▶ [EXERCISE DIRECTIONS]:
Which lines below include "Hclean"? Copy them all.
[RECORDS PROVIDED Boundary: Start]
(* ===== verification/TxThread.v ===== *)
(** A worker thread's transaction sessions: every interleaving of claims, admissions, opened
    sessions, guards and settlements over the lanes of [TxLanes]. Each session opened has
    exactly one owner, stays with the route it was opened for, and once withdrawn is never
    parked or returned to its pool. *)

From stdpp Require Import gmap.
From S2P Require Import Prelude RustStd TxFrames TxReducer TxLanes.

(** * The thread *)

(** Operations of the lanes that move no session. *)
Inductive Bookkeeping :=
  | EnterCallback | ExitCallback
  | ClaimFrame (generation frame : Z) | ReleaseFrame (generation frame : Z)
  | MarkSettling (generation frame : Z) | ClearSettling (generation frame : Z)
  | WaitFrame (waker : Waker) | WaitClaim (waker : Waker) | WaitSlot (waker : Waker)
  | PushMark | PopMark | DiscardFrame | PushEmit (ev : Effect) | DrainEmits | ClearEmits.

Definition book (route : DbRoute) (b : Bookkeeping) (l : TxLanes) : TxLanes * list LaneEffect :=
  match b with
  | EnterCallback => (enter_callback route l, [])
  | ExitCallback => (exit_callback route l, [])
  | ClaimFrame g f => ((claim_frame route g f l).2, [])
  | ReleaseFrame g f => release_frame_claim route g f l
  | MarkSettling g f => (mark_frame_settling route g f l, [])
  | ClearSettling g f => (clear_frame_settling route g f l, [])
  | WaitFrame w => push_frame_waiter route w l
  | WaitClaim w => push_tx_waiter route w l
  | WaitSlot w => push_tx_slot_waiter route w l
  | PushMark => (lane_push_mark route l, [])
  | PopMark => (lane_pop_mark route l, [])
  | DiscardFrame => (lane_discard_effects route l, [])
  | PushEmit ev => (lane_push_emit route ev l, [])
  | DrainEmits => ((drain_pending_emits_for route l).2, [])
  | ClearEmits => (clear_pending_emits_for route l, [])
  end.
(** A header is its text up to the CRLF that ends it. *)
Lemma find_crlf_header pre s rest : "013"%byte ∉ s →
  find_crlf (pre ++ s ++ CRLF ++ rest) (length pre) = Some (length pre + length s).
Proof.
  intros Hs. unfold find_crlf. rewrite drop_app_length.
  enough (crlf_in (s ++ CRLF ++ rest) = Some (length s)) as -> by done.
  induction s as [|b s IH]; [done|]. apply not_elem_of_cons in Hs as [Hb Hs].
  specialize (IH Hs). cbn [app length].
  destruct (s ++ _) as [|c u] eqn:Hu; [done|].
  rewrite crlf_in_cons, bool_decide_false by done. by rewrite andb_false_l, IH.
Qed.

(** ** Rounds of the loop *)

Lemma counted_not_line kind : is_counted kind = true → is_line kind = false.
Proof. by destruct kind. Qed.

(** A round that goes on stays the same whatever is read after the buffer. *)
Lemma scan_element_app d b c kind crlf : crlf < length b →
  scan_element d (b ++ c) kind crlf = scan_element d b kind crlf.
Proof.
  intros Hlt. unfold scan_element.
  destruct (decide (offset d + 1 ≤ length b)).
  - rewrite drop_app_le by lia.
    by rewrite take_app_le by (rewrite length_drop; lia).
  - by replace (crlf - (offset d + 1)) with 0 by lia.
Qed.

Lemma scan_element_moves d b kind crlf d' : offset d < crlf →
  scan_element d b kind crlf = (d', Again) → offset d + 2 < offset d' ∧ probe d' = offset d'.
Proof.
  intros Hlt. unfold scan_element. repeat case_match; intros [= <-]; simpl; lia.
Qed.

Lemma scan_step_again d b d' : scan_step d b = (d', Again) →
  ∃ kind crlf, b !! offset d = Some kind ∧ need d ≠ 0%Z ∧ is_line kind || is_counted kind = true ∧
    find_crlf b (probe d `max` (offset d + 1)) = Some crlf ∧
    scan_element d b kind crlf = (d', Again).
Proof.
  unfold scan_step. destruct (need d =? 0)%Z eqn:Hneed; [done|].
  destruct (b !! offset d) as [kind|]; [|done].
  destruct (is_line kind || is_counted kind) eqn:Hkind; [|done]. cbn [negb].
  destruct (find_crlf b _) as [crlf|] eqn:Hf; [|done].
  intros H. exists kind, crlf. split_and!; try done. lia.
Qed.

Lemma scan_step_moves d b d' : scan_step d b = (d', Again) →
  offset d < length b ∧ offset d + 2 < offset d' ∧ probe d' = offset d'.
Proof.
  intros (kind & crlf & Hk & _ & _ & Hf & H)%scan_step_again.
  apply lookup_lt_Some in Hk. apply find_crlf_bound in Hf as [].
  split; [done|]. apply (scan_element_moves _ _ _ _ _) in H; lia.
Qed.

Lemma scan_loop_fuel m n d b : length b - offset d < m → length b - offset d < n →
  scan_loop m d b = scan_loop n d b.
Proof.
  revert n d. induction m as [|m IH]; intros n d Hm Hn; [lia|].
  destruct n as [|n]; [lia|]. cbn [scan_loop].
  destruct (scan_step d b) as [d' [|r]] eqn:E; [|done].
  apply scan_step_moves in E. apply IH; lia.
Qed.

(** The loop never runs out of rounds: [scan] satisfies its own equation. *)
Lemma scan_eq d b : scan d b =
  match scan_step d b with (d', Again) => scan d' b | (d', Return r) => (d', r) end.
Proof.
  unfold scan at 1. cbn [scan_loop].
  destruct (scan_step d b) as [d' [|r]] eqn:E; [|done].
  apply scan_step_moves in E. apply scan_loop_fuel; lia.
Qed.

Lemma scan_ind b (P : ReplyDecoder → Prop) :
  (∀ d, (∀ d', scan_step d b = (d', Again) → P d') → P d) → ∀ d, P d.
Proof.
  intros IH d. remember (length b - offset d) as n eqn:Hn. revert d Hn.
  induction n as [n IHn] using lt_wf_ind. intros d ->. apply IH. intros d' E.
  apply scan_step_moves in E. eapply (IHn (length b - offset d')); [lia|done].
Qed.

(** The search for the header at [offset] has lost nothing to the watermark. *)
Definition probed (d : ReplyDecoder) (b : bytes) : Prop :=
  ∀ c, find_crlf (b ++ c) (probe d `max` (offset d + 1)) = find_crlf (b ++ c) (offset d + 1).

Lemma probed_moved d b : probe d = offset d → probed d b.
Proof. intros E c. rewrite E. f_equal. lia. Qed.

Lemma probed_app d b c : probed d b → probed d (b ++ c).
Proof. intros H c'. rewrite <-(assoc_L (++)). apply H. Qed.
[RECORDS PROVIDED Boundary: End]
[RECORDS PROVIDED Boundary: Start]
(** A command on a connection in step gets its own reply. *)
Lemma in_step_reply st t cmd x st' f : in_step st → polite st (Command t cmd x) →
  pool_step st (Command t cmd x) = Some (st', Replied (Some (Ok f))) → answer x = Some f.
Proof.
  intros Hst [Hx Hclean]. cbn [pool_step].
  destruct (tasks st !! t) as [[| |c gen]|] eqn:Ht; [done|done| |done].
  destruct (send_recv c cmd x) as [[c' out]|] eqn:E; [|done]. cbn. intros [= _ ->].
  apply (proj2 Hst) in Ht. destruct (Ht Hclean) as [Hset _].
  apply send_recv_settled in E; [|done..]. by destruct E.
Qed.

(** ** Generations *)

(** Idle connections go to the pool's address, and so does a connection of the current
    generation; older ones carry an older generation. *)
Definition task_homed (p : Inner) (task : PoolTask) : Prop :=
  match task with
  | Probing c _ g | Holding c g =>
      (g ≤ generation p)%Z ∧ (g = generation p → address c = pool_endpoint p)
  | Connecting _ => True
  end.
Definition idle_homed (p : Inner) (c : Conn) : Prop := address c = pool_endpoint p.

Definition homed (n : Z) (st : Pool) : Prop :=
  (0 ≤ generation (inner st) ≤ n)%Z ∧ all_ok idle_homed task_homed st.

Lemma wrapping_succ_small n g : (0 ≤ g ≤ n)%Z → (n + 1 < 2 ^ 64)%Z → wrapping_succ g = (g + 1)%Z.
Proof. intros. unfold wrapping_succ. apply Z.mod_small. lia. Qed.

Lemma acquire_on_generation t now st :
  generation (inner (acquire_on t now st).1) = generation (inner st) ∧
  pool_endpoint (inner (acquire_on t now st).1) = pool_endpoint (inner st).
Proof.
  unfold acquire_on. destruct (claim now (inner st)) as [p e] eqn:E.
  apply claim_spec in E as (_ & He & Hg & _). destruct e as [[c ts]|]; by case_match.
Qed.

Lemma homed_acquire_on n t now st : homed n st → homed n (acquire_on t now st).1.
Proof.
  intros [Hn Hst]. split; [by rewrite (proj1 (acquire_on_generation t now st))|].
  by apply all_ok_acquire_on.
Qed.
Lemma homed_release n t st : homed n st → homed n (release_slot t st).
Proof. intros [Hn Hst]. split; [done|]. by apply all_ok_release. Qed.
[RECORDS PROVIDED Boundary: End]
▶ [YOUR SOLUTION]:
  intros Hst [Hx Hclean]. cbn [pool_step].
  apply (proj2 Hst) in Ht. destruct (Ht Hclean) as [Hset _].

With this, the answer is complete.